-- EXTRACTED ENTRIES follows --

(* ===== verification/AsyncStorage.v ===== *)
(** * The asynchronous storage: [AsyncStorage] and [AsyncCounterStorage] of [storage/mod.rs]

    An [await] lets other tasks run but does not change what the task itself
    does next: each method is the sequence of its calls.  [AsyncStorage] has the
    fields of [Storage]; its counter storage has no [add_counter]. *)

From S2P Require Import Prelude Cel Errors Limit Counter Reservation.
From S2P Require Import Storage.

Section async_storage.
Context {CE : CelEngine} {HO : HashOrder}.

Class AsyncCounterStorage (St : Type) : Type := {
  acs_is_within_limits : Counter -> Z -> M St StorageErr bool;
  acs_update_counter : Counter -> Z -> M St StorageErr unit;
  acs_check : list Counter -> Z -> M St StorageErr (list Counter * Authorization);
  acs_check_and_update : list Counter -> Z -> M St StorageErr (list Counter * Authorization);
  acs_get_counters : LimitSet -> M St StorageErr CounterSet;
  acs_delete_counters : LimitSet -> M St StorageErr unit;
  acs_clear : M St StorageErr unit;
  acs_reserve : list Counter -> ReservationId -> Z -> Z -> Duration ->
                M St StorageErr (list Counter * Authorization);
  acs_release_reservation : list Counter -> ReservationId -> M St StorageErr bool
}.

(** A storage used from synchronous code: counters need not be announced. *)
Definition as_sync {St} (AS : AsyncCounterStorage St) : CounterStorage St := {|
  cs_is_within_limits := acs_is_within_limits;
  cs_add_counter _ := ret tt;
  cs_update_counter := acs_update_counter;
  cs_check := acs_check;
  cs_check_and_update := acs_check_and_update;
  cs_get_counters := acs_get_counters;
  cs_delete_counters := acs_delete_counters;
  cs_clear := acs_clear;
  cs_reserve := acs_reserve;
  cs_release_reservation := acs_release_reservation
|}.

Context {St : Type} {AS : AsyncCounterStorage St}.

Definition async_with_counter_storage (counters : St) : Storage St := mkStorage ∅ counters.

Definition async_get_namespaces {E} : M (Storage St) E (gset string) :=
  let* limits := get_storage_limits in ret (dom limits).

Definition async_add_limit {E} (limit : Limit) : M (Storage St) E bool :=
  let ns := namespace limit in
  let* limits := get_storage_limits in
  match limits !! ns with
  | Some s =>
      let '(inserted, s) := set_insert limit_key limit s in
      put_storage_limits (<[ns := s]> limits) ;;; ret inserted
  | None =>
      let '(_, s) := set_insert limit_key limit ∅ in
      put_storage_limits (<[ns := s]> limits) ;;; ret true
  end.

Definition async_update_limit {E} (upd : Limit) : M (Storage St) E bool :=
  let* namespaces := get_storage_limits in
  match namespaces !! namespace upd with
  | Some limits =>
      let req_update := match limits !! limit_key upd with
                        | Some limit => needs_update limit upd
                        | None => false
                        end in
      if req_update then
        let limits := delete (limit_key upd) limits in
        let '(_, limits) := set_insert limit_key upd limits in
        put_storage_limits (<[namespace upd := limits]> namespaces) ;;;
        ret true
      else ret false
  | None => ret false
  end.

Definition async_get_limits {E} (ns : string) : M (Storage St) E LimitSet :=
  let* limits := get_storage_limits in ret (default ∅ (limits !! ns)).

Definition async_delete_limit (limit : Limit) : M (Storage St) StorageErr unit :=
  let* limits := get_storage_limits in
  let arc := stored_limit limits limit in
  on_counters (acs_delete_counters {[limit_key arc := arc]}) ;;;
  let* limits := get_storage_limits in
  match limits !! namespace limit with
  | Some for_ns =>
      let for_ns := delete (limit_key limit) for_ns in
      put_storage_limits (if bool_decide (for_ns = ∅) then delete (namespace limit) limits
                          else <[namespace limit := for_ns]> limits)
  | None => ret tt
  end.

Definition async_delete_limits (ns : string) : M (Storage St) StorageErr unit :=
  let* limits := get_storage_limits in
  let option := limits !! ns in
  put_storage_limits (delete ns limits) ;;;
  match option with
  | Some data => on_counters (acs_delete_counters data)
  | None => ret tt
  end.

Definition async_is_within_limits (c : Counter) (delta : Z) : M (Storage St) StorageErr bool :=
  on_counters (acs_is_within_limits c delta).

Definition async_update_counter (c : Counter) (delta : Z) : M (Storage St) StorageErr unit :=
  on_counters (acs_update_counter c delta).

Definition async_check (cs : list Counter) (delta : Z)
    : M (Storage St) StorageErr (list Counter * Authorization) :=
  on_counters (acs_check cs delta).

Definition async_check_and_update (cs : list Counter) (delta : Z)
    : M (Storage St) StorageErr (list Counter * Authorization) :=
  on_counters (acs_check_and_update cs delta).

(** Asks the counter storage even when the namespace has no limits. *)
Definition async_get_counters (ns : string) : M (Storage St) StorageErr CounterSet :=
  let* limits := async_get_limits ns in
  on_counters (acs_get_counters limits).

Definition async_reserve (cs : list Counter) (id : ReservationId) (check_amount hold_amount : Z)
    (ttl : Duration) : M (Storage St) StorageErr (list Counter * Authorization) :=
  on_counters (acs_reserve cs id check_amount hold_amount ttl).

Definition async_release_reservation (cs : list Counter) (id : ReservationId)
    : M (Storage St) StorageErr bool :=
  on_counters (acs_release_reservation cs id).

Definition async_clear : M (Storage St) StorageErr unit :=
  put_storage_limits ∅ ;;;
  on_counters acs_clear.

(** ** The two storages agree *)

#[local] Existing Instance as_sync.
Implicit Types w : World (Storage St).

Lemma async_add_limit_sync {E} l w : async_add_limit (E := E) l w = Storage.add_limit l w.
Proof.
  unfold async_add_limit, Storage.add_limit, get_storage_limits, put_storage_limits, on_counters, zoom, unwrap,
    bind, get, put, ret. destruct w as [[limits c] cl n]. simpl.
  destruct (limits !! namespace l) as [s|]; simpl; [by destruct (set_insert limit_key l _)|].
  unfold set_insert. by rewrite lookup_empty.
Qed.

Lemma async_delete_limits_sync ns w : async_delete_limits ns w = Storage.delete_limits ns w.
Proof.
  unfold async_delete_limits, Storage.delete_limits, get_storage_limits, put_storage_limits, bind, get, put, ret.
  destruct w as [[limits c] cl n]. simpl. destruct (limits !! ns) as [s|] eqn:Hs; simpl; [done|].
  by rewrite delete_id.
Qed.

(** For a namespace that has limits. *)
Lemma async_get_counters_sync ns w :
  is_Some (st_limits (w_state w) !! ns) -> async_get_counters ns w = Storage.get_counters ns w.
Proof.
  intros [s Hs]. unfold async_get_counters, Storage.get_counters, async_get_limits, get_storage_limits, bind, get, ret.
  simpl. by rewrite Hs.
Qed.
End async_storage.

-- EXTRACTED ENTRIES concluded --
-- EXTRACTED ENTRIES follows --

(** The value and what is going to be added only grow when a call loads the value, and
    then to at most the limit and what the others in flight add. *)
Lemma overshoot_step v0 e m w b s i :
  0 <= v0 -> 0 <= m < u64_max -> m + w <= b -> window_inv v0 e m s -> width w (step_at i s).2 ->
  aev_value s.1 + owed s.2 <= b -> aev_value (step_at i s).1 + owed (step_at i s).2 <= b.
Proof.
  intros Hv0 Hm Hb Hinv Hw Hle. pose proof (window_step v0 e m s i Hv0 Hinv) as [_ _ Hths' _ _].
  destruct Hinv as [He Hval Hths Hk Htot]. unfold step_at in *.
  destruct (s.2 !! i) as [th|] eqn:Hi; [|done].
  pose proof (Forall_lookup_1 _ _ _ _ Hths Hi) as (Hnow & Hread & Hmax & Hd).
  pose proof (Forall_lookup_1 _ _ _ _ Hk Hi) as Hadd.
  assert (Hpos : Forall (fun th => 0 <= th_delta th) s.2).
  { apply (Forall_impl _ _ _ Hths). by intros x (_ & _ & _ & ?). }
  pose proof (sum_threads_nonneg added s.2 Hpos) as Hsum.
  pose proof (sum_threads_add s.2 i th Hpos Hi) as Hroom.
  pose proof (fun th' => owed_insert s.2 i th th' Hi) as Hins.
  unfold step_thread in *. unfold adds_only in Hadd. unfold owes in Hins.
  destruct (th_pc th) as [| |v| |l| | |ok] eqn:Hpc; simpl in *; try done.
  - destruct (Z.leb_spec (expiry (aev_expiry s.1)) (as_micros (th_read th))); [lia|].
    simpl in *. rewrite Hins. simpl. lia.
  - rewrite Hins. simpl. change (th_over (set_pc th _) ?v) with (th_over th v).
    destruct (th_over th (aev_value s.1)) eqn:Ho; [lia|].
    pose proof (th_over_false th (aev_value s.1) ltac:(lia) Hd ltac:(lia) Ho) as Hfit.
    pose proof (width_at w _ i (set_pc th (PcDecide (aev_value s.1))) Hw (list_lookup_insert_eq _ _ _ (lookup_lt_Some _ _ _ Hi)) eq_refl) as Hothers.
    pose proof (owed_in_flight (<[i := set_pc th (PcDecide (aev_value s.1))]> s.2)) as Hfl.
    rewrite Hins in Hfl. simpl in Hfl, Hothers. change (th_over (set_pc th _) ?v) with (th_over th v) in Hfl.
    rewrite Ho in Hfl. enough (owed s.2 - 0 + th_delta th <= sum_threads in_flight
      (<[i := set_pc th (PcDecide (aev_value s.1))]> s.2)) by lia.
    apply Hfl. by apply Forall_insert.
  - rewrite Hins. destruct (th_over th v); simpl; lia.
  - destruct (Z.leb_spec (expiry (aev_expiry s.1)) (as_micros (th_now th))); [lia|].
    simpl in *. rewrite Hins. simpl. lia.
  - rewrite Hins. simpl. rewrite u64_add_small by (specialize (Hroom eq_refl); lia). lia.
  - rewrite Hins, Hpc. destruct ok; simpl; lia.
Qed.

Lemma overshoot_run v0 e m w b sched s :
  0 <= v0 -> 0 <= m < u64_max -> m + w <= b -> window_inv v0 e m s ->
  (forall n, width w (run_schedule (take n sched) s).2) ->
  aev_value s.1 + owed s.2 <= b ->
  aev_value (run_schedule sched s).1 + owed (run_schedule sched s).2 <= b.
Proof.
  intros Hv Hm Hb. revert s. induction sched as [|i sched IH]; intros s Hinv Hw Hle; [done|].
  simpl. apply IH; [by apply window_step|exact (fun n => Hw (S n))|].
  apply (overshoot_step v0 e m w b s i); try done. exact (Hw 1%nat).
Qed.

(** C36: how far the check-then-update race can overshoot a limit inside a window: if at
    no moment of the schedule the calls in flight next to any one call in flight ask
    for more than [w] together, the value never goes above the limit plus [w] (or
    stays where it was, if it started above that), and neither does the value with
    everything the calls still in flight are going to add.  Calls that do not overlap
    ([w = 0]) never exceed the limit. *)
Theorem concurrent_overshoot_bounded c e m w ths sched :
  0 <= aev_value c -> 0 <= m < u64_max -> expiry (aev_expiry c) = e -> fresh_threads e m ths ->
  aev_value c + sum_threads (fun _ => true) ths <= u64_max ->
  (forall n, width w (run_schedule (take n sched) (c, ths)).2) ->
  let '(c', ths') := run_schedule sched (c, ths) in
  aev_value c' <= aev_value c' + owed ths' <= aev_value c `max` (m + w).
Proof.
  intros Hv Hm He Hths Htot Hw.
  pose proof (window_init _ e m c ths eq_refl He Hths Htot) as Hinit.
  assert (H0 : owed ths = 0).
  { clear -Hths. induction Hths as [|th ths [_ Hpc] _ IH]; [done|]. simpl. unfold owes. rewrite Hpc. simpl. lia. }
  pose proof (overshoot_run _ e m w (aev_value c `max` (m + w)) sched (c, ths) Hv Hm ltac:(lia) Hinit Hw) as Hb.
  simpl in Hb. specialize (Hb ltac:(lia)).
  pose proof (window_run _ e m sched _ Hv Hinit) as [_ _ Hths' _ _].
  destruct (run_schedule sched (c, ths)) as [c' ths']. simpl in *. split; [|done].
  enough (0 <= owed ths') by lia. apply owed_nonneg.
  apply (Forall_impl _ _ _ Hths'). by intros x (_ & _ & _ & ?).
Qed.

-- EXTRACTED ENTRIES concluded --

== REQUIREMENT ==
After locating the line with "(* ===== verification/AsyncStorage.v ===== *)" above, return that line and every later line through the one with "acs_update_counter : Counter", word for word and with nothing else.

== RESPONSE AREA ==
(* ===== verification/AsyncStorage.v ===== *)
(** * The asynchronous storage: [AsyncStorage] and [AsyncCounterStorage] of [storage/mod.rs]

    An [await] lets other tasks run but does not change what the task itself
    does next: each method is the sequence of its calls.  [AsyncStorage] has the
    fields of [Storage]; its counter storage has no [add_counter]. *)

From S2P Require Import Prelude Cel Errors Limit Counter Reservation.
From S2P Require Import Storage.

Section async_storage.
Context {CE : CelEngine} {HO : HashOrder}.

Class AsyncCounterStorage (St : Type) : Type := {
  acs_is_within_limits : Counter -> Z -> M St StorageErr bool;
  acs_update_counter : Counter -> Z -> M St StorageErr unit;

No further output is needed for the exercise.